This Canary Mail HIPAA Breach report entails information about the breaches that have occurred in March 2022.
In March 2022, the Office for Civil Rights (OCR) of the United States Department of Health and Human Services received 45 reports of healthcare security breaches involving 500 or more records, around 6-7 percent higher than February and considerably below the yearly average of 58 data breaches monthly.
Biggest Medical Data Thefts in March ’22
OCR received around 20-30 reports of security breaches affecting ten thousand or more people, almost all of which were hacking instances. A staff email account had been breached by malicious hackers and was utilized in a business email compromise (BEC) attack to try to redirect money to a 3rd vendor, according to Christie Business Holdings Company, that runs Christie Clinic in Illinois. BEC cyberattacks may constitute for a small proportion of healthcare security breaches, but they are the major cause of cyberattack losses, as per FBI statistics.
In February, CSI Laboratories reported a breach. Although the specifics of the hack was not revealed, the Conti ransomware group bore responsibility and uploaded a snippet of the leaked information on its security breach site in an attempt to get the laboratory to pay the money. In extortion attacks, double extortion strategies are becoming the trend, with money required for both the keys to decode files and to avert the release of hacked information.
Charleston Area Medical Center in West Virginia reported another phishing attack wherein around 50,000 email accounts were targeted. Another Healthcare Provider, Central Minnesota Mental Health Center reported a breach where 28,500 email accounts were compromised. In New Jersey, Dialyze Direct, LLC reported a hacking incident where 14,000 email accounts were targeted by unauthorized users. Colorado Physician Partners, PLLC reported another incident where 12,900 email accounts were hacked by malicious users.
Reasons for March ’22 Medical Data Thefts
Cyber events dominated the medical data theft reported in March, accounting for 91 percent of all reported data breaches and 98.3 percent of leaked medical data. The cyber events affected a total of 3,00,000 people. The median breach size was 18,000 records, with an average breach size of 78,000 records.
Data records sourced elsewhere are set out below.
(** * Roof Maxx market analytics: a shallow embedding and its properties

    The development follows [src/market_analysis.py] (the market research
    collector, the predictive model suite, the geospatial analyzer and the
    customer lifetime value helper) and [app/streamlit_dashboard.py] (the
    sidebar and the Executive Dashboard tab).

    Conventions of the embedding:
    - Python numbers ([int] and [float]) are exact rationals [Q]; the rounding
      of binary64 arithmetic is not modelled, so every equation between
      numbers is stated with [==] (equality of rationals) or is syntactic.
    - A Python exception is a value of [exception]; a call that may raise
      returns a [result].
    - A pandas [DataFrame] is an ordered list of named columns, a column is a
      list of cells.  Elementwise arithmetic follows numpy: dividing by zero
      does not raise but yields an infinity or [NaN]. *)

From Stdlib Require Import ZArith QArith Qabs Qminmax Lqa String List Bool Lia.
From Stdlib Require Floats.PrimFloat.
From stdpp Require Import base option list strings gmap fin_maps.
Import ListNotations.

Local Open Scope string_scope.
Local Open Scope Q_scope.

(** ** Python results *)

Inductive exception : Type :=
| UnboundLocalError (name : string)
| ZeroDivisionError
| TypeError
| ValueError
| KeyError (key : string).

Inductive result (A : Type) : Type :=
| Ok (a : A)
| Raise (e : exception).

Arguments Ok {A} a.
Arguments Raise {A} e.

Definition bind {A B : Type} (m : result A) (k : A -> result B) : result B :=
  match m with
  | Ok a => k a
  | Raise e => Raise e
  end.

Notation "'let*' x ':=' m 'in' k" := (bind m (fun x => k))
  (at level 10, x name, m at level 100, k at level 200).

(** [x / y] on Python numbers: a zero divisor raises [ZeroDivisionError]. *)
Definition truediv (x y : Q) : result Q :=
  if Qeq_bool y 0 then Raise ZeroDivisionError else Ok (x / y).

(** ** numpy numbers and pandas frames *)

(** A float64 cell: a finite value (kept exact), an infinity or NaN.
    Signed zeros are not distinguished. *)
Inductive number : Type :=
| Fin (q : Q)
| PosInf
| NegInf
| NaN.

Definition nmul (x y : number) : number :=
  match x, y with
  | NaN, _ | _, NaN => NaN
  | Fin a, Fin b => Fin (a * b)
  | Fin a, PosInf | PosInf, Fin a =>
      match a ?= 0 with Eq => NaN | Gt => PosInf | Lt => NegInf end
  | Fin a, NegInf | NegInf, Fin a =>
      match a ?= 0 with Eq => NaN | Gt => NegInf | Lt => PosInf end
  | PosInf, PosInf | NegInf, NegInf => PosInf
  | PosInf, NegInf | NegInf, PosInf => NegInf
  end.

Definition ndiv (x y : number) : number :=
  match x, y with
  | NaN, _ | _, NaN => NaN
  | Fin a, Fin b =>
      match b ?= 0 with
      | Eq => match a ?= 0 with Eq => NaN | Gt => PosInf | Lt => NegInf end
      | _ => Fin (a / b)
      end
  | Fin _, PosInf | Fin _, NegInf => Fin 0
  | PosInf, Fin b => match b ?= 0 with Lt => NegInf | _ => PosInf end
  | NegInf, Fin b => match b ?= 0 with Lt => PosInf | _ => NegInf end
  | _, _ => NaN
  end.

Inductive cell : Type :=
| Num (x : number)
| Str (s : string)
| Flag (b : bool).

Definition Series : Type := list cell.
Definition Row : Type := list (string * cell).
Definition DataFrame : Type := list (string * Series).

Definition nums (qs : list Q) : Series := map (fun q => Num (Fin q)) qs.
Definition strs (ss : list string) : Series := map Str ss.

(** The operand of an arithmetic operator: booleans count as 0 and 1, a text
    cell raises.  (Repetition of a text by an integer is not modelled: the
    programme never multiplies a text column.) *)
Definition as_number (c : cell) : result number :=
  match c with
  | Num x => Ok x
  | Flag b => Ok (Fin (if b then 1 else 0))
  | Str _ => Raise TypeError
  end.

Definition cell_op (op : number -> number -> number) (a b : cell) : result cell :=
  let* x := as_number a in
  let* y := as_number b in
  Ok (Num (op x y)).

(** Elementwise operation on two columns of one frame (same index). *)
Fixpoint series_op (op : number -> number -> number) (xs ys : Series)
  : result Series :=
  match xs, ys with
  | x :: xs', y :: ys' =>
      let* z := cell_op op x y in
      let* zs := series_op op xs' ys' in
      Ok (z :: zs)
  | _, _ => Ok []
  end.

(** Elementwise operation of a column with a Python scalar. *)
Fixpoint series_op_scalar (op : number -> number -> number) (xs : Series) (k : Q)
  : result Series :=
  match xs with
  | x :: xs' =>
      let* z := cell_op op x (Num (Fin k)) in
      let* zs := series_op_scalar op xs' k in
      Ok (z :: zs)
  | [] => Ok []
  end.

Fixpoint lookup_col {A : Type} (name : string) (cols : list (string * A)) : option A :=
  match cols with
  | [] => None
  | (c, v) :: rest => if String.eqb c name then Some v else lookup_col name rest
  end.

(** [name in df.columns], and [name in row] for a row of [iterrows]. *)
Definition has_col {A : Type} (name : string) (cols : list (string * A)) : bool :=
  match lookup_col name cols with Some _ => true | None => false end.

(** [df[name]]. *)
Definition getitem (df : DataFrame) (name : string) : result Series :=
  match lookup_col name df with
  | Some s => Ok s
  | None => Raise (KeyError name)
  end.

(** [df[name] = s]: an existing column is replaced in place, a new one is
    appended. *)
Fixpoint setitem (df : DataFrame) (name : string) (s : Series) : DataFrame :=
  match df with
  | [] => [(name, s)]
  | (c, v) :: rest =>
      if String.eqb c name then (c, s) :: rest else (c, v) :: setitem rest name s
  end.

(** [row.get(name, default)]. *)
Definition row_get (row : Row) (name : string) (default : cell) : cell :=
  match lookup_col name row with Some v => v | None => default end.

Definition nrows (df : DataFrame) : nat :=
  match df with
  | [] => O
  | (_, s) :: _ => length s
  end.

Definition row_at (df : DataFrame) (i : nat) : Row :=
  omap (fun '(c, s) => match nth_error s i with
                       | Some v => Some (c, v)
                       | None => None
                       end) df.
While “cyber events” encompasses a wide range of scenarios, 31 of the occurrences included hackers getting access to network servers containing patient data. Cyber attackers gained access to employee email accounts on ten occasions.
While cybersecurity incidents encompass a wide range of occurrences, 40 of the cases involved intruders getting access to network systems containing patient information. Intruders breached email accounts in ten of the cases.
Unauthorized access instances involving a total of 4,440 documents were reported in just 3 cases. The median breach size was 1,680 records, and the mean breach size was 1,480. A hard disc holding the records of 46,670 people was breached, which was the only theft reported.
HIPAA Enforcement Activity – March 2022
The Department of Health and Human Services stated in late March that 4 investigations into HIPAA-regulated organizations had resulted in financial penalties for non-compliance.